(Exercise materials)
(* ===== verification/DevFs.v ===== *)
(** * Devices and kernel information as files ([filesystem/devfs],
      [filesystem/procfs])

    The nodes of [/dev] and [/proc] as inodes: the terminal, the null, zero and
    random devices, the block devices' mount hooks, and files whose text is
    computed on every read. *)

From Stdlib Require Import Ascii Sorted.
From S2P Require Import Prelude Vfs Path File.
Local Open Scope Z_scope.

(** ** Maps ordered by name ([BTreeMap<&str, _>]) *)
Section btree.
Context {A : Type}.

Fixpoint bt_insert (k : string) (v : A) (m : list (string * A)) : list (string * A) :=
  match m with
  | [] => [(k, v)]
  | (k', v') :: m' =>
      match String.compare k k' with
      | Lt => (k, v) :: m
      | Eq => (k, v) :: m'
      | Gt => (k', v') :: bt_insert k v m'
      end
  end.

Fixpoint bt_get (k : string) (m : list (string * A)) : option A :=
  match m with
  | [] => None
  | (k', v) :: m => if decide (k = k') then Some v else bt_get k m
  end.
End btree.

(** ** Terminals *)
Record Termios := mkTermios {
  tio_iflag : Z; tio_oflag : Z; tio_cflag : Z; tio_lflag : Z; tio_line : Z; tio_cc : list Z; tio_ispeed : Z; tio_ospeed : Z
}.
Definition termios_default : Termios :=
  mkTermios 0x6d02 5 0x4bf 0x8a3b 0 [3; 28; 127; 21; 4; 0; 1; 0; 17; 19; 26; 255; 18; 15; 23; 22; 255; 0; 0; 0; 0] 0 0.

Record WinSize := mkWinSize { ws_row : Z; ws_col : Z; ws_xpixel : Z; ws_ypixel : Z }.
Definition winsize_default : WinSize := mkWinSize 24 140 0 0.

Record Tty := mkTty { tty_buffer : list Z; tty_termios : Termios; tty_pgid : Z; tty_winsize : WinSize }.
Definition tty_new : Tty := mkTty [] termios_default 0 winsize_default.

(** [Sdx]: a block device and where it is mounted. *)
Record Sdx := mkSdx { sdx_device_id : Z; sdx_mount_paths : list string }.

(** ** The nodes and their store *)
Inductive DevNode :=
  | DDevDir | DTty (id : nat) | DNull | DZero | DShm | DRtc | DUrandom | DCpuDmaLatency | DSdx (id : nat)
  | DProcDir | DMounts | DMemInfo | DInterrupts | DVersion | DProcStat | DCpuInfo.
(End Exercise materials)
◆ Task:
Transcribe the listing above line for line, from the first line to the line containing "random devices, the", inclusive, with no other lines.

◆ Solution for this exercise:
(* ===== verification/DevFs.v ===== *)
(** * Devices and kernel information as files ([filesystem/devfs],
      [filesystem/procfs])

    The nodes of [/dev] and [/proc] as inodes: the terminal, the null, zero and
    random devices, the block devices' mount hooks, and files whose text is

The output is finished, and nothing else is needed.